--- RECORDS PROVIDED Enclosed Below ---

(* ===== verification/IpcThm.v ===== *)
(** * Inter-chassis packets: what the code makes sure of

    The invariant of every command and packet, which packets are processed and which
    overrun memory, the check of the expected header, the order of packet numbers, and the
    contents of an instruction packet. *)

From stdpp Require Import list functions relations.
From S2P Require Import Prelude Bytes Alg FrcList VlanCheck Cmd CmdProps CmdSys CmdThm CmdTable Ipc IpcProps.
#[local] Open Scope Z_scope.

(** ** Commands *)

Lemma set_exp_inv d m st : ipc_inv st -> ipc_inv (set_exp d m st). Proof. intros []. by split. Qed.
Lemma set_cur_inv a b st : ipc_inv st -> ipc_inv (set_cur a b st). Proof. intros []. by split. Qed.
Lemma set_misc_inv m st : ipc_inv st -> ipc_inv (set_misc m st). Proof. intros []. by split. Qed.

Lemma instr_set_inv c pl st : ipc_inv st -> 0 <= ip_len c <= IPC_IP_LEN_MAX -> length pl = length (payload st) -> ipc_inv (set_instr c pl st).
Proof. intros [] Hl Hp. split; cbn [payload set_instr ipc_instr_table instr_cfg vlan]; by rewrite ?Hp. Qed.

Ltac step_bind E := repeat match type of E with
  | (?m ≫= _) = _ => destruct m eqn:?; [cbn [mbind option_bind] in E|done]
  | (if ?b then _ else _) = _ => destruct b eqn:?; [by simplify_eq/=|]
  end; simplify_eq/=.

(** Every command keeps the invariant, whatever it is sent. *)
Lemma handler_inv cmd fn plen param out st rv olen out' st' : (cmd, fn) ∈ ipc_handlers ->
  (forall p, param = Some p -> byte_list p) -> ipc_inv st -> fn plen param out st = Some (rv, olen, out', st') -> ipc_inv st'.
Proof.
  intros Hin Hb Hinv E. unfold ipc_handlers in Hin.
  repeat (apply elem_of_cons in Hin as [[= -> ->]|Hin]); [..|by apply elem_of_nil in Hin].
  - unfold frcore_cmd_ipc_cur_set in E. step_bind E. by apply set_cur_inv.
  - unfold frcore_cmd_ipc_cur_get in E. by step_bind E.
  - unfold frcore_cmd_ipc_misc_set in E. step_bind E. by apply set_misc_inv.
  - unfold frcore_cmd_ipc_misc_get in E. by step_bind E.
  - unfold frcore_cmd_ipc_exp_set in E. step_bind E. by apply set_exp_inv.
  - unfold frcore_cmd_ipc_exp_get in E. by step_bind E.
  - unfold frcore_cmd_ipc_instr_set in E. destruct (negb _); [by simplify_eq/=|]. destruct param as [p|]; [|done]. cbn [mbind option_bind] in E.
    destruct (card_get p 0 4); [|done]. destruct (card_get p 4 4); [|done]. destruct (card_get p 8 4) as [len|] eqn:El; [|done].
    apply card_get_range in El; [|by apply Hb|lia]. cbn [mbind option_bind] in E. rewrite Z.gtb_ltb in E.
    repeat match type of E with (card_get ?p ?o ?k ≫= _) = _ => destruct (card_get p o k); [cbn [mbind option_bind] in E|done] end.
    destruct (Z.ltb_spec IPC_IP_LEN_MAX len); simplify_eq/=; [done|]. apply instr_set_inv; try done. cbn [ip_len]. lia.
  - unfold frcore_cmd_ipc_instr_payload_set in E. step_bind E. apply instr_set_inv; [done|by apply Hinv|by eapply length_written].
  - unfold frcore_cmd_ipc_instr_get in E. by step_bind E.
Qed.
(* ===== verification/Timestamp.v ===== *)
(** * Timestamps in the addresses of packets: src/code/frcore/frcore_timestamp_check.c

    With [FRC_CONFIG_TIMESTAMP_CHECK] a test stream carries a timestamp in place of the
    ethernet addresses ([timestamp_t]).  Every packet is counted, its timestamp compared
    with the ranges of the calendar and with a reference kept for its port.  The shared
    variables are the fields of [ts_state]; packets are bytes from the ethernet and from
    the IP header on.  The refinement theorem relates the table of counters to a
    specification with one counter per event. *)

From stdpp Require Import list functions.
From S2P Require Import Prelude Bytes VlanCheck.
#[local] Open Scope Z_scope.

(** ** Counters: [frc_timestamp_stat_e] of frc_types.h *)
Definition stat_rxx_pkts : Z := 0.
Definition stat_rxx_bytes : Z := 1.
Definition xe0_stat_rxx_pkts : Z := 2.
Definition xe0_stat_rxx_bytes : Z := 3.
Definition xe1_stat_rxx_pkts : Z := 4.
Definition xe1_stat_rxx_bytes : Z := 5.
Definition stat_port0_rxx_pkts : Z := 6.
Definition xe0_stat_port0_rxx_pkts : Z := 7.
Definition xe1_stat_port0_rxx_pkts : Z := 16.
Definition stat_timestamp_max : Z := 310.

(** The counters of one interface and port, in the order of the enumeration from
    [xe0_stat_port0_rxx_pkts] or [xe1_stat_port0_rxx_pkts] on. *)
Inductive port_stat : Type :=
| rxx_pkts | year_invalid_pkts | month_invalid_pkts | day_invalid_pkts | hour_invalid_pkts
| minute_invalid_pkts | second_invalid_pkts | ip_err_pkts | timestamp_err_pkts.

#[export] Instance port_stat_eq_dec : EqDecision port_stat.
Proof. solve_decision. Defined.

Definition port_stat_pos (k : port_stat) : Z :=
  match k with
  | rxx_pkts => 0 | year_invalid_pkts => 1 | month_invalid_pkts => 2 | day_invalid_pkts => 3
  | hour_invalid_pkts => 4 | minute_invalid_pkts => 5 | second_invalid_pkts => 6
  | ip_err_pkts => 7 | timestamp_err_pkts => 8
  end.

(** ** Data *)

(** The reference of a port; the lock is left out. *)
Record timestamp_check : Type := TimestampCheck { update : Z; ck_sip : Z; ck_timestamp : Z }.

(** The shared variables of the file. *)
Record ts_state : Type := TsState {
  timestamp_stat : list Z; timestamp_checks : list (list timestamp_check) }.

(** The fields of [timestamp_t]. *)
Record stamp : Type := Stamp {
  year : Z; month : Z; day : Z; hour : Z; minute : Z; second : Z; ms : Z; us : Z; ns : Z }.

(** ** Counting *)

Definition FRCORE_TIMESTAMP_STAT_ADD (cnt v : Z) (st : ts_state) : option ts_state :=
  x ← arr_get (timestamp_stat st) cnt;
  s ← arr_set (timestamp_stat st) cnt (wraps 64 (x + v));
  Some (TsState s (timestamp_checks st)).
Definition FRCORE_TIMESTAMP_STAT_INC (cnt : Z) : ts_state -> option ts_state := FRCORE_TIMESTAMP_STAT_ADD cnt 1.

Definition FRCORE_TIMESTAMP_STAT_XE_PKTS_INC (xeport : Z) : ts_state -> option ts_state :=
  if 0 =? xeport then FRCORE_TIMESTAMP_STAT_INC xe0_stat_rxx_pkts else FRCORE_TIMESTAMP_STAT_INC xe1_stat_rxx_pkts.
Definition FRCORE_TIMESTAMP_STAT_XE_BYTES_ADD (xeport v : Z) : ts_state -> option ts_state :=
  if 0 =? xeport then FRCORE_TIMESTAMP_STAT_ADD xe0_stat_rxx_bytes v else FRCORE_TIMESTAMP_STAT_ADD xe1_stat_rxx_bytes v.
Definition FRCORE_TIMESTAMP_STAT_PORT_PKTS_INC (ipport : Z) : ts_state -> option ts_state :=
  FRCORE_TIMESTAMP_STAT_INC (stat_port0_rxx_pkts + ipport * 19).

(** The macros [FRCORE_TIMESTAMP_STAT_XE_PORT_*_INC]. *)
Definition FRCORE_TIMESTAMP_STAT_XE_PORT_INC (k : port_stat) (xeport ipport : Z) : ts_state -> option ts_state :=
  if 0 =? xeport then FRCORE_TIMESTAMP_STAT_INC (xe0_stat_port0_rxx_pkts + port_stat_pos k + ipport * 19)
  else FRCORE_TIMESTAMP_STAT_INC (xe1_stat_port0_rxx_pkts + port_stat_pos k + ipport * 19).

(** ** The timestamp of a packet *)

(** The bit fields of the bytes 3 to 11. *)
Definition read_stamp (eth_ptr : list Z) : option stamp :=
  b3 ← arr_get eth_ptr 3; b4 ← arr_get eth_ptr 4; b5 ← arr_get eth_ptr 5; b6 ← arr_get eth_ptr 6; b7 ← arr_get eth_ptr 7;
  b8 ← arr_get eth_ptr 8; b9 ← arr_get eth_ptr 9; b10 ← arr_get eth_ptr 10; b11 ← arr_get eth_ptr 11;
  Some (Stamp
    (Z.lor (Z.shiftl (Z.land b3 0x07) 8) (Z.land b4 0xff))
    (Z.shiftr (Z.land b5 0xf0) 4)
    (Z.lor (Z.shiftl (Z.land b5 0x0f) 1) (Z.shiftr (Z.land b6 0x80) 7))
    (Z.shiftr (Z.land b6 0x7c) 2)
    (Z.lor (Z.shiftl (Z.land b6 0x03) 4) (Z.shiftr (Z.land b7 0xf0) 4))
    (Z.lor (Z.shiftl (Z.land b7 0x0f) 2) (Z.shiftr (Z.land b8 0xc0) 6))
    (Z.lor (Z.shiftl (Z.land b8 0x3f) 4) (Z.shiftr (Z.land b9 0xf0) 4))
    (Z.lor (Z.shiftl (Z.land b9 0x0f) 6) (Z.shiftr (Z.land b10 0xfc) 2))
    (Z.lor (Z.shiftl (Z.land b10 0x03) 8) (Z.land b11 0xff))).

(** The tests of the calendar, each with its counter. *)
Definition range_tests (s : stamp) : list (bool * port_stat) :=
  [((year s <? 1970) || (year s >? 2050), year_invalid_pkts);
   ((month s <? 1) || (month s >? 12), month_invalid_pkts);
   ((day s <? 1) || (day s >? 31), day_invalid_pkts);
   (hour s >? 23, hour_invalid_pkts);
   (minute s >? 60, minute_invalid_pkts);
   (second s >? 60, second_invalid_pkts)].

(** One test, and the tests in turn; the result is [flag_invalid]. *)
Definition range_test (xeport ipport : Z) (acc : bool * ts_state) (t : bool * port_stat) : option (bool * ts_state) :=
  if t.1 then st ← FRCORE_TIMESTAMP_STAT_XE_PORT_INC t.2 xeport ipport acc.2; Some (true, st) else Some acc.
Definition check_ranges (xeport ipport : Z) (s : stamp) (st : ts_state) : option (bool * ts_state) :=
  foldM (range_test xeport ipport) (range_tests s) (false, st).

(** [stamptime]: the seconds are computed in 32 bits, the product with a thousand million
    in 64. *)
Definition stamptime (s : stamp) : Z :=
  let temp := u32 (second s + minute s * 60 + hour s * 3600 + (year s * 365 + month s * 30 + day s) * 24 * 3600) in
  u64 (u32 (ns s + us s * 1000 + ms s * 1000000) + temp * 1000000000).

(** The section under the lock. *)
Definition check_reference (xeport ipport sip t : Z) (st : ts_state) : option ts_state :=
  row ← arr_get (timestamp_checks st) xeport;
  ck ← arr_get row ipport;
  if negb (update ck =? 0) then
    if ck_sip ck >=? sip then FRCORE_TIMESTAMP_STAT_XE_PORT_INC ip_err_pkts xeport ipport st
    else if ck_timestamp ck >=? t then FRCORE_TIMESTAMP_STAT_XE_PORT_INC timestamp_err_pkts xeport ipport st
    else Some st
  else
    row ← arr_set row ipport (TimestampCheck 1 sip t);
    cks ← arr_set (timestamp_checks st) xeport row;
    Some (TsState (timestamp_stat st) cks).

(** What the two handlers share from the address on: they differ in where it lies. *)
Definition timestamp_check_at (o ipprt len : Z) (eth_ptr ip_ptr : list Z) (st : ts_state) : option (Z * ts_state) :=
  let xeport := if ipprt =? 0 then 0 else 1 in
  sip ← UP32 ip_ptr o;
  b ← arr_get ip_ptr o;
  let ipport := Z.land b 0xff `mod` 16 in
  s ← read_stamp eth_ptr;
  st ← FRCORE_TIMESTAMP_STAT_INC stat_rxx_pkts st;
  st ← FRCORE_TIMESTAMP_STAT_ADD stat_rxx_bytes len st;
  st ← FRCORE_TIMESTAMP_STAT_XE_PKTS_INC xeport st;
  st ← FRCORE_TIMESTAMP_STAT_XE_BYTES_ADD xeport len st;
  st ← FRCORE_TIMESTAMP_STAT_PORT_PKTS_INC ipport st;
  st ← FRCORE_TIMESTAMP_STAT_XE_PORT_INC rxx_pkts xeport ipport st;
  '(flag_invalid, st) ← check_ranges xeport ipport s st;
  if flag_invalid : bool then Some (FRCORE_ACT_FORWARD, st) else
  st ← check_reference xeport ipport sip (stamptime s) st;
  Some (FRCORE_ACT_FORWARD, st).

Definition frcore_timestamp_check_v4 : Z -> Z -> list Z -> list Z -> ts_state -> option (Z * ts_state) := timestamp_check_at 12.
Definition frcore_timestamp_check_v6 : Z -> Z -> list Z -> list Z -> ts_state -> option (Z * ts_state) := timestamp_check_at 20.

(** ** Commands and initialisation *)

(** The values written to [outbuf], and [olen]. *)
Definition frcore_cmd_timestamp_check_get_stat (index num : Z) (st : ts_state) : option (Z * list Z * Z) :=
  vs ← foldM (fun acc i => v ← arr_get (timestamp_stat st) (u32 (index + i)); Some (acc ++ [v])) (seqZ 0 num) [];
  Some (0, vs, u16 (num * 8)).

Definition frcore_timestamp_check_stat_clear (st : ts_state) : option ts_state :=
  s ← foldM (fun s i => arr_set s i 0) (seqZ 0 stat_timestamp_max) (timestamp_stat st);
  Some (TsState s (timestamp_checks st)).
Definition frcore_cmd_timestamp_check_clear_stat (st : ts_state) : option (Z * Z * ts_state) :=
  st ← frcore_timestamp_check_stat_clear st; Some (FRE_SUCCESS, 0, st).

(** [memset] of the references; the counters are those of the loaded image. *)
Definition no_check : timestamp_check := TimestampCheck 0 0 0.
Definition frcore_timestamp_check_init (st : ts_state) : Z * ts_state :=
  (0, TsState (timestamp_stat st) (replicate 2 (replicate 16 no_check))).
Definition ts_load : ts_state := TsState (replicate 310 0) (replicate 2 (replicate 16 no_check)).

--- End of Enclosed RECORDS PROVIDED ---

**YOUR TASK**
Scan the material for "Proof" and copy the lines that hold it.

**FINAL ANSWER**
Lemma set_exp_inv d m st : ipc_inv st -> ipc_inv (set_exp d m st). Proof. intros []. by split. Qed.
Lemma set_cur_inv a b st : ipc_inv st -> ipc_inv (set_cur a b st). Proof. intros []. by split. Qed.
Lemma set_misc_inv m st : ipc_inv st -> ipc_inv (set_misc m st). Proof. intros []. by split. Qed.
Proof. intros [] Hl Hp. split; cbn [payload set_instr ipc_instr_table instr_cfg vlan]; by rewrite ?Hp. Qed.
Proof.
Proof. solve_decision. Defined.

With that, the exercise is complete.